Now for naught: B. Dingle is literally staggering under the incurving influence of his
immoderate love for Myrnaloy Trask. The love, from its central facility in Dingle's clean red
heart, now commutes daily south to an annex in Dingle's clawlike nails, from which annex it
makes its presence, wishes and directives acutely known. The campaign is insidiously subtle, the
pain carefully gauged to impel cooperation without ever quite causing incapacitation. Barry
Dingle's love begins moving against his feet in April 1983. By June, Dingle knows something
must
be done. Myrnaloy Trask must somehow be appropriated, Dingle's cherry-colored homunculoid
completed, sated, silenced. The love has worn
Dingle down -- two years of flux and now two months of rampant ingrowth: his tortured feet, his
keening heart the disorder and disruption of the
neutral Dingle equation are driving Dingle quietly toward breakdown and tilted stasis.

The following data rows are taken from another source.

(** * The bridge relayer of [script.py]: replay store, event processor,
      broadcaster and listener loop, as a shallow embedding.

    Python objects become records, dictionaries read with [.get] become
    records of optional fields, and every method that touches the outside
    world (the state file, the destination node, the gas station, the log)
    is a computation in the monad [M] over a [World].  An exception is a
    second kind of outcome, and the state reached when it is raised is kept,
    as in Python. *)

From Stdlib Require Import ZArith List String Ascii Strings.Byte Lia Bool.
From stdpp Require Import base strings list gmap.
Import ListNotations.

Local Open Scope string_scope.
Local Open Scope Z_scope.

(* ===================================================================== *)
(** ** Python values *)
(* ===================================================================== *)

(** [HexBytes]: the byte strings web3 returns for hashes. *)
Definition HexBytes := list byte.

Definition hex_digit (n : N) : ascii :=
  match n with
  | 0%N => "0" | 1%N => "1" | 2%N => "2" | 3%N => "3"
  | 4%N => "4" | 5%N => "5" | 6%N => "6" | 7%N => "7"
  | 8%N => "8" | 9%N => "9" | 10%N => "a" | 11%N => "b"
  | 12%N => "c" | 13%N => "d" | 14%N => "e" | _ => "f"
  end%char.

Definition hex_of_byte (b : byte) : string :=
  let n := Byte.to_N b in
  String (hex_digit (n / 16)) (String (hex_digit (n mod 16)) EmptyString).

(** [HexBytes.hex()] of the hexbytes release web3 v6 depends on (the release
    line that still has [geth_poa_middleware]): the digits after a ["0x"]
    prefix. *)
Definition hex (b : HexBytes) : string :=
  "0x" ++ String.concat EmptyString (map hex_of_byte b).

(** Truth value of a Python object that is [None], a [str] or an [int]. *)
Definition truthy_str (v : option string) : bool :=
  match v with
  | Some s => negb (String.eqb s EmptyString)
  | None => false
  end.

Definition truthy_int (v : option Z) : bool :=
  match v with
  | Some n => negb (n =? 0)
  | None => false
  end.

(** Python's [all]. *)
Definition all (l : list bool) : bool := forallb id l.

(* ===================================================================== *)
(** ** Events and transactions *)
(* ===================================================================== *)

(** [event['args']], read with [.get]: an absent key and [None] are the same
    to the reader. *)
Record EventArgs := {
  sender : option string;
  recipient : option string;
  amount : option Z;
  destinationChainId : option Z;
  nonce : option Z
}.

(** A log entry as the filter delivers it.  [transactionHash] and [args] are
    read with subscripts, [blockNumber] with [.get]. *)
Record Event := {
  transactionHash : HexBytes;
  blockNumber : option Z;
  args : EventArgs
}.

(** The dictionary [process_event] returns. *)
Record PreparedTx := {
  tx_recipient : option string;
  tx_amount : option Z;
  source_tx_hash : HexBytes;
  original_event : Event
}.

(** The dictionary [build_transaction] is called with, together with the
    arguments of the [mintBridgedTokens] call it wraps. *)
Record TxPayload := {
  mint_recipient : option string;
  mint_amount : option Z;
  mint_sourceTxHash : HexBytes;
  tx_from : string;
  tx_nonce : Z;
  tx_gas : Z;
  tx_gasPrice : Z
}.

Record Receipt := {
  status : Z;
  receipt_blockNumber : Z
}.

(* ===================================================================== *)
(** ** The outside world *)
(* ===================================================================== *)

(** What [open] and [json.load] find in the state file.  The list of an
    object is the value of its key [processed_hashes], [None] when the object
    has no such key.  The value is a list of strings, the type [_load]
    declares for it ([List[str]]) and the only one [_save] writes; an object
    with a value of another type under that key is outside that type and is
    not among the cases. *)
Inductive file :=
| Unreadable                                  (* [open] raises [IOError] *)
| NotUtf8                                     (* the bytes are no UTF-8 text: [json.load] raises [UnicodeDecodeError] *)
| Garbage                                     (* text that is no JSON: [json.load] raises [JSONDecodeError] *)
| JsonObject (hashes : option (list string))  (* a JSON object, with the list under [processed_hashes] if the key is there *)
| JsonOther.                                  (* valid JSON that is no object: a list, text, a number, [true], [false] or [null] *)

(** The answers of the destination node to the calls of one [broadcast];
    [None] or [false] is a call that raises. *)
Record node_reply := {
  get_transaction_count : option Z;
  encode_call : bool;
  gas_price : option Z;
  build_transaction : bool;
  sign_transaction : option HexBytes;
  send_raw_transaction : option HexBytes;
  wait_for_transaction_receipt : option Receipt
}.

(** A node that cannot be reached. *)
Definition unreachable : node_reply :=
  {| get_transaction_count := None; encode_call := false; gas_price := None;
     build_transaction := false; sign_transaction := None;
     send_raw_transaction := None; wait_for_transaction_receipt := None |}.

(** The value of [data.get('fast', {}).get('maxFee')], by what the method
    and [web3.to_wei] do with it.  A fee in [Gwei] is one [to_wei] takes
    digit for digit: an integer, a float (read as [str] prints it) or text of
    plain digits with at most one point.  Text in another notation or of
    more digits than the 999 [to_wei] computes with, which it rounds before
    it multiplies, is not among the cases. *)
Inductive fee :=
| NoFee                               (* falsy: the key is absent, or the value is null, false, 0, 0.0 or empty *)
| Gwei (mantissa : Z) (places : nat)  (* truthy and read as the decimal [mantissa / 10^places]: a number other
                                         than zero, as [str] prints it, or text that reads as a number *)
| Infinite                            (* Infinity or -Infinity: [to_wei] raises [ValueError] *)
| NotDecimal                          (* NaN, or text that reads as no number: [decimal.InvalidOperation] *)
| WrongType.                          (* true, or a list or object that is not empty: [TypeError] *)

(** The answer of the gas station to [requests.get]. *)
Inductive oracle_reply :=
| RequestFails            (* transport error, HTTP error status or a body that is no JSON *)
| BodyMalformed           (* JSON that is no object, or whose ['fast'] is no object: [.get] raises [AttributeError] *)
| GasStation (maxFee : fee).

Inductive level := INFO | WARNING | ERROR.

(** One constructor per [logging] call of the modelled methods. *)
Inductive log_msg :=
| LoadFailed (path : string)
| SaveFailed (path : string)
| MarkedProcessed (tx_hash : string)
| AlreadyProcessed (tx_hash : string)
| ProcessingNew (tx_hash : string)
| DifferentChain (tx_hash : string)
| MissingArguments (tx_hash : string)
| Prepared (tx : PreparedTx)
| GasApiFailed
| Broadcasting (source_hash : string)
| WouldBroadcast (tx_hash : string)
| Broadcasted (tx_hash : string)
| ConfirmedInBlock (block : Z)
| TransactionFailed (r : Receipt)
| BroadcastFailed
| TooRecent (block : Z)
| BlockNotFoundReinit
| ListenerError.

(** What the program does to its surroundings, in order. *)
Inductive effect :=
| Log (lvl : level) (msg : log_msg)
| HttpGet (url : string)
| RpcGetTransactionCount (address : string)
| RpcGasPrice
| RpcSendRawTransaction (tx : TxPayload)
| RpcWaitForReceipt (tx_hash : HexBytes) (timeout : Z)
| CreateFilter
| Sleep (seconds : Z).

Record World := {
  files : gmap string file;        (* the file system *)
  write_ok : bool;                 (* do [open(path, 'w')] and [json.dump] succeed *)
  write_tears : bool;              (* if they do not: [true] when the [IOError] comes after
                                      [open] has emptied the file, [false] when [open] raises *)
  node : list node_reply;          (* the node's answers to the coming broadcasts *)
  oracle : string -> oracle_reply; (* the gas station behind each URL *)
  trace : list effect              (* effects so far, oldest first *)
}.

Definition emit (e : effect) (w : World) : World :=
  {| files := files w; write_ok := write_ok w; write_tears := write_tears w; node := node w;
     oracle := oracle w; trace := trace w ++ [e] |}.

Definition write_file (path : string) (f : file) (w : World) : World :=
  {| files := <[path := f]> (files w); write_ok := write_ok w; write_tears := write_tears w; node := node w;
     oracle := oracle w; trace := trace w |}.

Definition drop_reply (w : World) : World :=
  {| files := files w; write_ok := write_ok w; write_tears := write_tears w; node := tl (node w);
     oracle := oracle w; trace := trace w |}.

(* ===================================================================== *)
(** ** The monad of effects and exceptions *)
(* ===================================================================== *)

Inductive exn :=
| IOError | JSONDecodeError | AttributeError | RequestException
| Web3Error | TimeExhausted | BlockNotFound
| UnicodeDecodeError | ValueError | TypeError | InvalidOperation.

Inductive outcome (A : Type) :=
| Ret (a : A)
| Raise (e : exn).
Arguments Ret {A} a.
Arguments Raise {A} e.

Definition M (A : Type) : Type := World -> outcome A * World.

Definition ret {A} (a : A) : M A := fun w => (Ret a, w).
Definition raise {A} (e : exn) : M A := fun w => (Raise e, w).

Definition bind {A B} (m : M A) (k : A -> M B) : M B :=
  fun w =>
    match m w with
    | (Ret a, w') => k a w'
    | (Raise e, w') => (Raise e, w')
    end.

(** [try: m  except <catches> as e: handler e]. *)
Definition try_except {A} (m : M A) (catches : exn -> bool) (handler : exn -> M A) : M A :=
  fun w =>
    match m w with
    | (Ret a, w') => (Ret a, w')
    | (Raise e, w') => if catches e then handler e w' else (Raise e, w')
    end.

Declare Scope py_scope.
Delimit Scope py_scope with py.
Notation "x <- m ;; k" := (bind m (fun x => k))
  (at level 100, m at next level, right associativity) : py_scope.
Notation "m ;; k" := (bind m (fun _ => k))
  (at level 100, right associativity) : py_scope.
Local Open Scope py_scope.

Cf he has become unable to concentrate at work. He becomes lax, his employees
demoralized, intransigent, carbohydrated. The owner of the whole The Whole Thing chain pays
a personal visit, 2 June, to the Northampton franchise. He takes a significant look at Dingle's
blackly circled cross-eyes, his well-chewed lip, his obscenely swollen feet. The owner
straightens his suede vest and fingers his Scientology medallion. He advises Dingle in no
uncertain terms that he, the owner, knows that things here at the Northampton facility are on the
decline. That sales have been slipping, that freshness is on occasion being compromised, that
TWT's employees, not to mention Northampton's health-rabid customers, are losing a focus for
their nutritional vision. Even the bran, he says pointedly, though not without a smile at his own
wit, lately isn't moving like it should. He asks Dingle what he'd do, in the owner's place, here.
Dingle's love, from deep inside him, puts in its own two cent's worth -- an electric thrill of
pediatric pain. A pale Dingle removes his glasses, sets his jaw. He reassures the twin images of
the owner. Things will turn around. The store will soon be back on its feet. Seven years of
careful management; passionate devotion to the marketing of health; the dingy Good Things no
competition: he waxes briefly eloquent, an aggressive sincerity that surprises the owner and
distracts even the bloated TWT employees from their game of rummy. The owner eventually
nods, acquiesces, checks his sundial and makes for the glass doors, leaving in his
cinnamon-scented wake a system of insinuations that both reaffirm and cast doubt on his faith in
Barry
Dingle. The store is silent; a halted bus motor can be heard at the traffic light.
For two unprecedented sick-days Dingle stays home, brooding, his feet in hot salt
water and eucalyptus. Nigel, the assistant manager, temporarily assumes The Whole Thing's
helm. Dingle communes with his love. With himself.
The result of which is the prenominate realization that something must change,
coupled with a robust new determination really, truly, finally to act. After two days (date now 6
June 1983), Dingle leaves his bath, returns to TWT's many windows, and resolves, with a coldly
febrile set to his tall forehead, to set his unsteady sights on the distant Trask and to bring her, by
fair means or otherwise, swimming into his romantic ken. His homunculoid love smells the
metal smell of strength in Dingle's blood, and approves it. It loosens the grip of Dingle's own
nails just a bit. It encourages Dingle, exhorts, plays interior good-cop bad-cop, says it discerns in
him a nascent newness, a courage,
Courage! says Dingle's homunculoid love,
defining the term in Gothic script on Dingle's heart as a willingness to bring the comfortably
distant into a unified proximity, to risk stasis as completion. The words pump against the
fishwhite skin of Dingle's shallow chest and appear on his body in faint pink calligraphy. Dingle
reads himself double in the night's salty bath. Touches the blurred words.